Появилась женщина в брюках, с нею трое ребятишек. Сирень, положенную приятелем - Вадимом Перельмутером - на камень, она переместила в одну из банок, стоящих на земле.

- Вы не скажете, - обращаюсь к ней, - что это за цветы? - указываю на белые бутоны, свисающие над пол-литровой банкой.

- Эдельвейсы. Горные, - уже отходя ответила женщина. Следом за нею вприпрыжку устремились малыши...

В электричке говорили с В. Перельмутером о поэтах и стихах. Я вспоминал о своих ранних интересах...
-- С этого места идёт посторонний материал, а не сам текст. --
Definition validate_round1 (initiator : Identifier) (eph_pub : PublicKey)
    (signature : EcdsaSignature) (package : Round1Package)
    : SM DkgHandshakeManager EncryptionError () :=
  let* m := sget in
  let* fed_static := slift (ok_or (hs_fed_members m !! initiator) NotAFedMember) in
  let* ser := slift (ok_or (r1_serialize package) InternalFrostError) in
  let commit := round1_commit (hs_transcript m) initiator eph_pub ser in
  if verify_ecdsa fed_static commit signature then
    smodify (put_eph initiator eph_pub) ;;* smodify (put_commit initiator commit)
  else slift (Err SignatureVerificationFailed).

(** ** Round two: the secure channels *)

Record SymmetricKeyEntry := { sending : bytes; receiving : bytes; nonce : Z }.

Record SecureChannelManager := {
  sc_transcript : Transcript;
  sc_my_frost_id : Identifier;
  sc_my_static_sec : SecretKey;
  sc_fed_members : gmap Identifier PublicKey;
  sc_symmetric_keys : gmap Identifier SymmetricKeyEntry;
  sc_round2_checks : gset Identifier;
}.

(** The two keys shared with a member, the lower identifier's sending key first. *)
Definition channel_keys (t : Transcript) (ss1 ss2 : bytes) : bytes * bytes :=
  let t := append_message "ss2" ss2 (append_message "ss1" ss1 t) in
  let '(key1, t) := challenge_bytes "sym_key1" t in
  let '(key2, _) := challenge_bytes "sym_key2" t in
  (key1, key2).
Definition channel_entry (t : Transcript) (my_id : Identifier) (my_static my_eph : SecretKey)
    (fed_id : Identifier) (fed_static fed_eph : PublicKey) : SymmetricKeyEntry :=
  let '(ss1, ss2) :=
    if id_lt my_id fed_id
    then (shared_secret fed_eph my_static, shared_secret fed_static my_eph)
    else (shared_secret fed_static my_eph, shared_secret fed_eph my_static) in
  let '(key1, key2) := channel_keys t ss1 ss2 in
  let '(s, r) := if id_lt my_id fed_id then (key1, key2) else (key2, key1) in
  {| sending := s; receiving := r; nonce := 0 |}.

(** The loop over the federation; a missing ephemeral key panics. *)
Fixpoint symmetric_keys (m : DkgHandshakeManager) (t : Transcript)
    (l : list (Identifier * PublicKey))
    : result EncryptionError (gmap Identifier SymmetricKeyEntry) :=
  match l with
  | [] => Ok ∅
  | (fed_id, fed_static) :: l' =>
      if bool_decide (fed_id = hs_my_frost_id m) then symmetric_keys m t l'
      else
        let? fed_eph := expect (hs_eph_keys m !! fed_id) in
        let? rest := symmetric_keys m t l' in
        Ok (<[fed_id := channel_entry t (hs_my_frost_id m) (hs_my_static_sec m)
                          (hs_my_eph_sec m) fed_id fed_static fed_eph]> rest)
  end.

(** All commitments, in ascending order of identifiers. *)
Definition append_commits (commits : gmap Identifier bytes) (t : Transcript) : Transcript :=
  foldl (λ t kv, append_message "round1_commit" kv.2 t) t (btree_iter commits).

(** [std::mem::take] empties the manager's commitments and, at the end, its
    members. *)
Definition handshake_finalize : SM DkgHandshakeManager EncryptionError SecureChannelManager :=
  let* m := sget in
  if negb (size (hs_round1_commits m) =? size (hs_fed_members m))%nat
  then slift (Err InsufficientSamples)
  else
    let t := append_commits (hs_round1_commits m) (hs_transcript m) in
    let drained members :=
      {| hs_transcript := t; hs_my_frost_id := hs_my_frost_id m;
         hs_my_static_sec := hs_my_static_sec m; hs_my_eph_sec := hs_my_eph_sec m;
         hs_my_eph_pub := hs_my_eph_pub m; hs_fed_members := members;
         hs_eph_keys := hs_eph_keys m; hs_round1_commits := ∅ |} in
    smodify (λ _, drained (hs_fed_members m)) ;;*
    let* keys := slift (symmetric_keys m t (btree_iter (hs_fed_members m))) in
    smodify (λ _, drained ∅) ;;*
    sret {| sc_transcript := t; sc_my_frost_id := hs_my_frost_id m;
            sc_my_static_sec := hs_my_static_sec m; sc_fed_members := hs_fed_members m;
            sc_symmetric_keys := keys; sc_round2_checks := ∅ |}.

(** Eight little-endian bytes and four zeros. *)
Definition integer_to_serialized_nonce (n : Z) : bytes := to_le_bytes 8 n ++ replicate 4 0.

Definition put_key (id : Identifier) (e : SymmetricKeyEntry) (m : SecureChannelManager)
    : SecureChannelManager :=
  {| sc_transcript := sc_transcript m; sc_my_frost_id := sc_my_frost_id m;
     sc_my_static_sec := sc_my_static_sec m; sc_fed_members := sc_fed_members m;
     sc_symmetric_keys := <[id := e]> (sc_symmetric_keys m);
     sc_round2_checks := sc_round2_checks m |}.
Definition mark_check (id : Identifier) (m : SecureChannelManager) : SecureChannelManager :=
  {| sc_transcript := sc_transcript m; sc_my_frost_id := sc_my_frost_id m;
     sc_my_static_sec := sc_my_static_sec m; sc_fed_members := sc_fed_members m;
     sc_symmetric_keys := sc_symmetric_keys m;
     sc_round2_checks := {[id]} ∪ sc_round2_checks m |}.

Definition commit_round2 (target : Identifier) (package : Round2Package)
    : SM SecureChannelManager EncryptionError (bytes * Z) :=
  let* m := sget in
  let* entry := slift (ok_or (sc_symmetric_keys m !! target) NotAFedMember) in
  let sending_nonce := nonce entry in
  smodify (put_key target {| sending := sending entry; receiving := receiving entry;
                             nonce := wrap64 (sending_nonce + 1) |}) ;;*
  let* plaintext := slift (ok_or (r2_serialize package) InternalFrostError) in
  let* enc_package := slift (ok_or (aead_encrypt (sending entry)
                         (integer_to_serialized_nonce sending_nonce) plaintext)
                         InternalAeadError) in
  smodify (mark_check (sc_my_frost_id m)) ;;*
  sret (enc_package, sending_nonce).

Definition validate_round2 (initiator : Identifier) (n : Z) (package : bytes)
    : SM SecureChannelManager EncryptionError Round2Package :=
  let* m := sget in
  let* entry := slift (ok_or (sc_symmetric_keys m !! initiator) NotAFedMember) in
  let* plaintext := slift (ok_or (aead_decrypt (receiving entry)
                       (integer_to_serialized_nonce n) package) DecryptionFailed) in
  let* pkg := slift (ok_or (r2_deserialize plaintext) DeserializationFailed) in
  smodify (mark_check initiator) ;;*
  sret pkg.

(** ** Round three: key verification *)

Record KeyVerificationManager := {
  kv_transcript : Transcript;
  kv_my_frost_id : Identifier;
  kv_my_static_sec : SecretKey;
  kv_fed_members : gmap Identifier PublicKey;
  kv_challenge : option bytes;
  kv_round3_commits : gmap Identifier EcdsaSignature;
}.

Definition channel_finalize : SM SecureChannelManager EncryptionError KeyVerificationManager :=
  let* m := sget in
  if negb (size (sc_round2_checks m) =? size (sc_fed_members m))%nat
  then slift (Err InsufficientSamples)
  else
    let t := append_message "round2_commit" [] (sc_transcript m) in
    smodify (λ m, {| sc_transcript := t; sc_my_frost_id := sc_my_frost_id m;
                     sc_my_static_sec := sc_my_static_sec m; sc_fed_members := ∅;
                     sc_symmetric_keys := sc_symmetric_keys m;
                     sc_round2_checks := sc_round2_checks m |}) ;;*
    sret {| kv_transcript := t; kv_my_frost_id := sc_my_frost_id m;
            kv_my_static_sec := sc_my_static_sec m; kv_fed_members := sc_fed_members m;
            kv_challenge := None; kv_round3_commits := ∅ |}.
Море печатающихся стихов было для меня мертво. Это было мертвое море. Ни всплеска, ни шороха, ни ветра. Их я мог прочитывать в книгах, газетах, в журналах, в машинописи. Я жил с этим мертвым морем, я спокойно купался в нем, а выйдя на берег, так же спокойно рассуждал о нормальных волнах, о закономерностях или незакономерностях всплесков, делился впечатлениями с друзьями об энергичности дактиля, о скачке хорея, о просторечии ямба. Было привлекательно углубляться в дебри спора о сущности трансцендентности в поэзии, эсхатологической темы в искусстве.

Но все было неоплодотворенным, мертвым.

В 1946 году Анна Ахматова писала, что сейчас вообще нет читателей стихов, а есть переписчики, есть запоминатели наизусть.

И вот раздался этот выстрел: "Довольно кукситься!.." С ним я будто заново увидел, где нахожусь, очнулся от летаргического сна, глаголом зажглось сердце.

32.

Поразительны столкновения Мандельштама. Что может быть общего между тяжестью и нежностью? Но он утверждает, что их заботы одинаковы, что они просто-напросто - сестры,

Для него нежность не есть производное любви. От нежности и любовь возникает.

Выходит, и от тяжести тоже? Да, потому что трудную жизнь можно поделить на двоих: себя и любимого человека, себя и свое дело...

Он безграничен в чувствах. Разве можно так эпитезировать, так мирволить: "Во всей Италии приятнейший, умнейший,//Любезный Ариост немножечко охрип.//0н наслаждается перечисленьем рыб//И перчит все моря нелепицею злейшей..." В этих строках заложено все его почтение, вся нежность к итальянской поэзии, к ее поэтическому языку, поэтам. Через Ариоста его чувство невольно распространяется и на поэтов, к примеру, IV века вполне языческого мироощущения Авзония и Клавдиана, и на христианских поэтов Оптациана Порфирия, Пруденция, Драконтия...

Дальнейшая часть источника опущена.